Lemma select_path_spec p id s : returns (select_path p id s) (fun r => selecting r.1 /\ (r.1 = 0 -> paths (items r.2) = paths (items s) ++ [p])).
Proof.
  unfold select_path. destruct (_ || _); [apply yields_ret; split; [sel|discriminate]|].
  eapply yields_bind; [apply returns_any|]. intros [cap|] _; [|apply yields_ret; split; [sel|discriminate]].
  eapply yields_bind; [apply returns_any|]. intros ok _. destruct (negb ok); apply yields_ret; (split; [sel|]); [discriminate|].
  intros _. cbn. unfold paths. rewrite map_app. destruct id; reflexivity.
Qed.
Lemma select_path_selects p id s : selects (select_path p id s).
Proof. intros σ r σ' H. now apply (select_path_spec p id s σ r σ'). Qed.

Lemma select_all_spec l : forall s, returns (select_all l s) (fun r => selecting r.1 /\ (r.1 = 0 -> paths (items r.2) = paths (items s) ++ l)).
Proof.
  induction l as [|p l IH]; intros s; cbn [select_all]; [apply yields_ret; split; [sel|now rewrite app_nil_r]|].
  eapply yields_bind; [apply select_path_spec|]. intros [rc s1] [H1 H2]. cbn [fst snd] in *. destruct (Z.eqb_spec rc 0) as [->|Hrc].
  - intros σ r σ' H. destruct (IH s1 σ r σ' H) as [A B]. split; [exact A|]. intros E. rewrite (B E), (H2 eq_refl), <- app_assoc. reflexivity.
  - apply yields_ret. cbn. split; [exact H1|contradiction].
Qed.

Lemma list_selects p s : selects (list_paths fuel p s).
Proof.
  assert (forall hp data item s, returns (list_bytes hp data item s) (fun r => selecting r.1.1)) as HB.
  { intros hp data. induction data as [|c t IH]; intros item s0; cbn [list_bytes]; [apply yields_ret; sel|].
    destruct (jf_bytes_add_limit _ _ _) as [grown|]; [|apply yields_ret; sel]. destruct (c =? 0); [|apply IH].
    eapply yields_bind; [apply select_path_selects|]. intros [rc s1] H. destruct (rc =? 0); [apply IH|now apply yields_ret]. }
  assert (forall hp n fd total item s, selects (list_loop hp n fd total item s)) as HL.
  { intros hp n. induction n as [|n IH]; intros fd total item s0; cbn [list_loop]; [discriminate|].
    eapply yields_bind; [apply returns_any|]. intros [[]|[|c d]] _; try apply IH; try (apply yields_ret; sel); [destruct (contents _); sel|].
    destruct (_ <? _); [apply yields_ret; sel|]. eapply yields_bind; [apply HB|]. intros [[rc item1] s1] H. destruct (rc =? 0); [apply IH|now apply yields_ret]. }
  unfold list_paths. eapply yields_bind; [apply returns_any|]. intros [fd|] _; [|apply yields_ret; sel].
  eapply yields_bind; [apply returns_any|]. intros hp _. eapply yields_bind; [apply HL|]. intros [rc s1] H.
  destruct (fd =? 0); [now apply yields_ret|]. eapply yields_bind; [apply returns_any|]. intros ok _. apply yields_ret. cbn [fst].
  destruct (_ && _); [sel|exact H].
Qed.

Lemma maildir_selects cwd p s : selects (maildir_paths fuel cwd p s).
Proof.
  assert (forall n fd sub s, selects (maildir_entries n fd sub s)) as HE.
  { induction n as [|n IH]; intros fd sub s0; cbn [maildir_entries]; [discriminate|].
    eapply yields_bind; [apply returns_any|]. intros [e|[name|]] _; [apply yields_ret; sel| |apply yields_ret; sel].
    destruct (_ || _); [apply IH|]. eapply yields_bind; [apply returns_any|]. intros [st|] _.
    - destruct (negb _); [apply IH|]. eapply yields_bind; [apply returns_any|]. intros [full|] _; [|apply yields_ret; sel].
      eapply yields_bind; [apply select_path_selects|]. intros [rc s1] H. destruct (rc =? 0); [apply IH|now apply yields_ret].
    - eapply yields_bind; [apply returns_any|]. intros e _. destruct (bool_decide _); [apply IH|apply yields_ret; sel]. }
  assert (forall dir base name s, selects (maildir_directory fuel dir base name s)) as HD.
  { intros dir base name s0. unfold maildir_directory. eapply yields_bind; [apply returns_any|]. intros [sub|] _; [|apply yields_ret; sel].
    eapply yields_bind; [apply returns_any|]. intros [fd|] _; [|apply yields_ret; sel]. eapply yields_bind; [apply returns_any|]. intros ok _.
    destruct (negb ok); [eapply yields_bind; [apply returns_any|]; intros u _; apply yields_ret; sel|].
    eapply yields_bind; [apply HE|]. intros [rc s1] H. eapply yields_bind; [apply returns_any|]. intros ok1 _. apply yields_ret. cbn [fst].
    destruct (_ && _); [sel|exact H]. }
  unfold maildir_paths. eapply yields_bind; [apply returns_any|]. intros [base|] _; [|apply yields_ret; sel].
  eapply yields_bind; [apply returns_any|]. intros [e|dir] _; [apply yields_ret; sel|].
  eapply yields_bind; [apply HD|]. intros [rc s1] H. eapply yields_bind with (Q := fun r => selecting r.1).
  { destruct (rc =? 0); [apply HD|now apply yields_ret]. }
  intros [rc2 s2] H2. eapply yields_bind; [apply returns_any|]. intros u _. now apply yields_ret.
Qed.
End Selecting.

(** ** The start of the moves *)

Section Begin.
Context `{SU : Surroundings} (fuel : nat).
(** * Backtest mode of jesse: the simulation driver and its matching engine

    A shallow embedding of [jesse/modes/backtest_mode/__init__.py]:
    [run], [_load_candles], [simulator], [_save_daily_portfolio_balance]
    and [_simulate_price_change_effect], with the properties the
    specification states about them.

    Numbers.  Prices, quantities and balances are IEEE doubles in the
    program; they are rationals [Q] here, so every arithmetic identity
    below is about exact arithmetic and says nothing about rounding.
    Timestamps and indices are Python integers, hence [Z] and [nat].

    Effects.  The program works on process-wide singletons ([store],
    [config], [router]).  They are one explicit [Store] value threaded
    through a state-and-exception monad.  A Python list that is reached
    through several names (the order list of an exchange and symbol) stays
    in the store and is read through a handle, so that a mutation made by a
    callback is seen by every holder of the handle.

    Console output, the progress bar, charts and log files do not touch the
    store and are left out, except for the elapsed-time message, which is
    the only place where the wall clock enters [simulator]. *)

From Stdlib Require Import ZArith QArith Qabs Lia.
From stdpp Require Import gmap strings list.
Lemma collectSupplementaries_error registry rels :
  (exists rel, In rel rels
     /\ JsMap.get (normalizePathForMap (target rel)) registry = None) ->
  exists rel,
    In rel rels
    /\ JsMap.get (normalizePathForMap (target rel)) registry = None
    /\ collectSupplementaries registry rels
       = inl ("supplementary part " ++ target rel ++ " not found").
Proof.
  induction rels as [|r rels IH]; intros [rel [Hin G]]; [destruct Hin|].
  cbn [collectSupplementaries].
  destruct (JsMap.get (normalizePathForMap (target r)) registry) as [part|] eqn:E.
  - destruct Hin as [->|Hin]; [congruence|].
    destruct IH as [rel' [H1 [H2 H3]]]; [exists rel; auto|].
    exists rel'. rewrite H3. cbn. auto using in_cons.
  - exists r. repeat split; auto using in_eq.
Qed.

Lemma collectSupplementaries_ok registry rels :
  (forall rel, In rel rels ->
     JsMap.get (normalizePathForMap (target rel)) registry <> None) ->
  exists l, collectSupplementaries registry rels = inr l.
Proof.
  induction rels as [|r rels IH]; intros H; cbn [collectSupplementaries].
  - eexists. reflexivity.
  - destruct (JsMap.get (normalizePathForMap (target r)) registry) eqn:E.
    + destruct IH as [l ->]; [intros; apply H; now right|].
      cbn. eexists. reflexivity.
    + exfalso. apply (H r (or_introl eq_refl)). exact E.
Qed.

Lemma pairSupplementaries_error pkg specs spec message :
  In spec specs -> SupplementariesFor pkg spec = inl message ->
  exists message', pairSupplementaries pkg specs = inl message'.
Proof.
  induction specs as [|s specs IH]; intros Hin E; [destruct Hin|].
  cbn [pairSupplementaries]. destruct Hin as [->|Hin].
  - rewrite E. cbn. eexists. reflexivity.
  - destruct (SupplementariesFor pkg s); cbn; [eexists; reflexivity|].
    destruct (IH Hin E) as [m' ->]. cbn. eexists. reflexivity.
Qed.
(** ** Further properties: the manufacturer-data dispatcher *)

(** Checked on each of the 65536 identifiers of 16 bits, high byte by low
    byte. *)
Lemma format_04X_all_16bit :
  forallb (fun hi =>
    forallb (fun lo => format_04X_ok (256 * hi + lo)%N)
      (N.of_nat <$> seq 0 256))
    (N.of_nat <$> seq 0 256) = true.
Proof. vm_compute. reflexivity. Qed.

Lemma format_04X_16bit (n : N) :
  (n < 65536)%N →
  String.length (format_04X n) = 4
  ∧ all_upper_hex (format_04X n) = true
  ∧ hex_value (format_04X n) = Some n.
Proof.
  intros Hn.
  assert (∀ m, (m < 256)%N → In m (N.of_nat <$> seq 0 256)) as Hin.
  { intros m Hm. apply in_map_iff. exists (N.to_nat m). split; [lia|].
    apply in_seq. lia. }
  assert (format_04X_ok n = true) as H.
  { assert (n / 256 < 256)%N as Hq
      by (apply N.Div0.div_lt_upper_bound; simpl; lia).
    assert (n mod 256 < 256)%N as Hr by (apply N.mod_lt; lia).
    pose proof (proj1 (forallb_forall _ _) format_04X_all_16bit
      (n / 256)%N (Hin _ Hq)) as Hhi. cbv beta in Hhi.
    pose proof (proj1 (forallb_forall _ _) Hhi
      (n mod 256)%N (Hin _ Hr)) as Hlo. cbv beta in Hlo.
    replace (256 * (n / 256) + n mod 256)%N with n in Hlo; [done|].
    apply N.div_mod. lia. }
  unfold format_04X_ok in H.
  apply andb_prop in H as [H Hv]. apply andb_prop in H as [Hl Hu].
  apply Nat.eqb_eq in Hl.
  destruct (hex_value (format_04X n)) as [m|]; [|discriminate].
  apply N.eqb_eq in Hv. by subst m.
Qed.

#[local] Set Warnings "-clear-no-such-hyp".

Section dispatcher_keys.

Variable apple : N.
Variable parse : bytes → outcome (option dict).
Variable kind_key : string.

Hypothesis kind_key_fresh :
  kind_key ≠ "company_id" ∧ kind_key ≠ "raw_data".
Hypothesis parse_keys :
  ∀ data d k, parse data = Return (Some d) →
  (is_Some (d !! k) ↔ k ∈ ibeacon_keys kind_key).

Lemma ibeacon_only_keys_spec k :
  k ∈ ibeacon_only_keys kind_key →
  k ≠ "company_id" ∧ k ≠ "raw_data" ∧ k ∈ ibeacon_keys kind_key.
Proof.
  destruct kind_key_fresh as [Hc Hr].
  unfold ibeacon_only_keys, ibeacon_keys. rewrite !elem_of_cons.
  intros [->|[->|[->|[->|[->|H]]]]]; try (by apply elem_of_nil in H);
    repeat split; try done; auto 10.
Qed.

(** What one pass of the loop does to the keys. *)
Lemma dispatch_step_keys (result : dict) (e : N * bytes) k :
  is_Some (dispatch_step apple parse result e !! k) ↔
    k = "company_id" ∨ is_Some (result !! k)
    ∨ (e.1 ≠ apple ∧ k = "raw_data")
    ∨ (e.1 = apple ∧ k ∈ ibeacon_keys kind_key
       ∧ ∃ d, parse e.2 = Return (Some d)).
Proof.
  unfold dispatch_step, dict_update.
  destruct (N.eqb_spec e.1 apple) as [He|He].
  - destruct (parse e.2) as [[d|]|] eqn:Hp; simpl.
    + pose proof (parse_keys _ _ k Hp) as Hd.
      destruct (negb _) eqn:Ht.
      * rewrite lookup_union_is_Some, lookup_insert_is_Some.
        destruct (decide ("company_id" = k)); naive_solver.
      * apply negb_false_iff, Nat.eqb_eq, map_size_empty_iff in Ht. subst d.
        rewrite lookup_empty in Hd. rewrite lookup_insert_is_Some.
        destruct (decide ("company_id" = k)); [naive_solver|].
        split; [naive_solver|].
        intros [H|[H|[[? _]|(_ & H & _)]]]; [naive_solver..|].
        apply Hd in H. by destruct H.
    + rewrite lookup_insert_is_Some.
      destruct (decide ("company_id" = k)); naive_solver.
    + rewrite lookup_insert_is_Some.
      destruct (decide ("company_id" = k)); naive_solver.
  - rewrite !lookup_insert_is_Some.
    destruct (decide ("company_id" = k)), (decide ("raw_data" = k));
      naive_solver.
Qed.

(** The keys of a dispatcher record: among the seven it can hold, and the
    iBeacon fields come together with everything else. *)
Lemma fold_dispatch_keys (items : list (N * bytes)) :
  let r := fold_left (dispatch_step apple parse) items ∅ in
  (∀ k, is_Some (r !! k) → k ∈ dispatch_keys kind_key)
  ∧ (∀ k1 k2, k1 ∈ ibeacon_only_keys kind_key → is_Some (r !! k1) →
       k2 ∈ dispatch_keys kind_key → is_Some (r !! k2)).
Proof.
  induction items as [|e items IH] using rev_ind; simpl.
  - split; [intros k [? H]|intros k1 k2 _ [? H]]; by rewrite lookup_empty in H.
  - rewrite fold_left_app. simpl.
    set (r0 := fold_left (dispatch_step apple parse) items ∅) in *.
    destruct IH as [IHk IHg]. split.
    + intros k Hk. apply dispatch_step_keys in Hk
        as [->|[H|[[_ ->]|(_ & H & _)]]].
      * unfold dispatch_keys. apply elem_of_cons. by left.
      * by apply IHk.
      * unfold dispatch_keys, ibeacon_keys. rewrite !elem_of_cons. auto 10.
      * unfold dispatch_keys. apply elem_of_cons. by right.
    + intros k1 k2 Hg H1 H2.
      destruct (ibeacon_only_keys_spec _ Hg) as (Hc & Hr & Hin).
      apply dispatch_step_keys.
      apply dispatch_step_keys in H1 as [->|[H|[[_ ->]|(He & _ & Hd)]]];
        try done.
      * right; left. by apply (IHg k1).
      * unfold dispatch_keys in H2. apply elem_of_cons in H2 as [->|H2];
          [by left|]. right; right; right. done.
Qed.

(** The record's [company_id] is the last entry's. *)
Lemma fold_dispatch_company_id (items : list (N * bytes)) (e : N * bytes) :
  fold_left (dispatch_step apple parse) (items ++ [e]) ∅ !! "company_id"
  = Some (VStr ("0x" +:+ format_04X e.1)).
Proof.
  rewrite fold_left_app. simpl.
  destruct (dispatch_step_company_id apple parse
    (fold_left (dispatch_step apple parse) items ∅) e)
    as [H|(d & Hd & Hc)]; [done|].
  apply (parse_keys _ _ _ Hd) in Hc. destruct kind_key_fresh as [Hk _].
  unfold ibeacon_keys in Hc. rewrite !elem_of_cons in Hc.
  destruct Hc as [H|[H|[H|[H|[H|[H|H]]]]]]; try done.
  by apply elem_of_nil in H.
Qed.

End dispatcher_keys.
(** [mouse_button_callback] (lines 275-287). *)
Definition mouse_button_callback (s : pointer) (button action : Z) : pointer :=
    if bool_decide (button = GLFW_MOUSE_BUTTON_LEFT) && bool_decide (action = GLFW_PRESS)
       && viewport_hovered s
    then mk_pointer (last_x s) (last_y s) (first_mouse s) (yaw s) (pitch s)
           true (viewport_hovered s)
    else if (bool_decide (button = GLFW_MOUSE_BUTTON_LEFT) && bool_decide (action = GLFW_RELEASE))
            || negb (viewport_hovered s)
    then mk_pointer (last_x s) (last_y s) (first_mouse s) (yaw s) (pitch s)
           false (viewport_hovered s)
    else s.

(** What reaches the handlers: cursor motion, button actions, and the UI
    pass storing [app.viewport_hovered] (line 582). *)
Inductive input :=
  | CursorPos (xpos ypos : Q)
  | MouseButton (button action : Z)
  | Hovered (h : bool).

Definition handle (s : pointer) (i : input) : pointer :=
    match i with
    | CursorPos xpos ypos => mouse_callback s xpos ypos
    | MouseButton button action => mouse_button_callback s button action
    | Hovered h =>
        mk_pointer (last_x s) (last_y s) (first_mouse s) (yaw s) (pitch s)
          (dragging s) h
    end.

Definition run (inputs : list input) (s : pointer) : pointer :=
    fold_left handle inputs s.

End rounding.

(** Arithmetic without rounding error. *)
Definition exact (q : Q) : Q := q.

(** Nothing when the bound is negative; otherwise a press over the viewport
    followed by one motion of [10 * (b + 1)] units to the left. *)
Definition drag_left (b : Q) : list input :=
    if Qlt_le_dec b 0 then []
    else [Hovered true; MouseButton GLFW_MOUSE_BUTTON_LEFT GLFW_PRESS;
          CursorPos 0 0; CursorPos (- (10 * (b + 1))) 0].

Definition is_left_press (i : input) : bool :=
    match i with
    | MouseButton button action =>
        bool_decide (button = GLFW_MOUSE_BUTTON_LEFT) && bool_decide (action = GLFW_PRESS)
    | _ => false
    end.

Definition is_hover_on (i : input) : bool :=
    match i with Hovered true => true | _ => false end.

End Camera.

(* ================================================================== *)
(** * main.cpp: keyboard movement (lines 172-192) *)

Module Movement.
Import glm.
#[local] Open Scope Q_scope.

(** [constexpr float speed = 0.25f] *)
Definition speed : Q := 1 # 4.

(** For each of the six keys, whether [glfwGetKey] reports GLFW_PRESS. *)
Record keys := mk_keys {
    key_W : bool;
    key_A : bool;
    key_E : bool;
    key_D : bool;
    key_S : bool;
    key_Q : bool
  }.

§ What to produce
With the line holding "n) = Some n." as the first and the line holding "k ∈ ibeacon_only_keys kind_key →" as the last, set down that range of the entries above exactly, and nothing else.

§ Output of the exercise
  ∧ hex_value (format_04X n) = Some n.
Proof.
  intros Hn.
  assert (∀ m, (m < 256)%N → In m (N.of_nat <$> seq 0 256)) as Hin.
  { intros m Hm. apply in_map_iff. exists (N.to_nat m). split; [lia|].
    apply in_seq. lia. }
  assert (format_04X_ok n = true) as H.
  { assert (n / 256 < 256)%N as Hq
      by (apply N.Div0.div_lt_upper_bound; simpl; lia).
    assert (n mod 256 < 256)%N as Hr by (apply N.mod_lt; lia).
    pose proof (proj1 (forallb_forall _ _) format_04X_all_16bit
      (n / 256)%N (Hin _ Hq)) as Hhi. cbv beta in Hhi.
    pose proof (proj1 (forallb_forall _ _) Hhi
      (n mod 256)%N (Hin _ Hr)) as Hlo. cbv beta in Hlo.
    replace (256 * (n / 256) + n mod 256)%N with n in Hlo; [done|].
    apply N.div_mod. lia. }
  unfold format_04X_ok in H.
  apply andb_prop in H as [H Hv]. apply andb_prop in H as [Hl Hu].
  apply Nat.eqb_eq in Hl.
  destruct (hex_value (format_04X n)) as [m|]; [|discriminate].
  apply N.eqb_eq in Hv. by subst m.
Qed.

#[local] Set Warnings "-clear-no-such-hyp".

Section dispatcher_keys.

Variable apple : N.
Variable parse : bytes → outcome (option dict).
Variable kind_key : string.

Hypothesis kind_key_fresh :
  kind_key ≠ "company_id" ∧ kind_key ≠ "raw_data".
Hypothesis parse_keys :
  ∀ data d k, parse data = Return (Some d) →
  (is_Some (d !! k) ↔ k ∈ ibeacon_keys kind_key).

Lemma ibeacon_only_keys_spec k :
  k ∈ ibeacon_only_keys kind_key →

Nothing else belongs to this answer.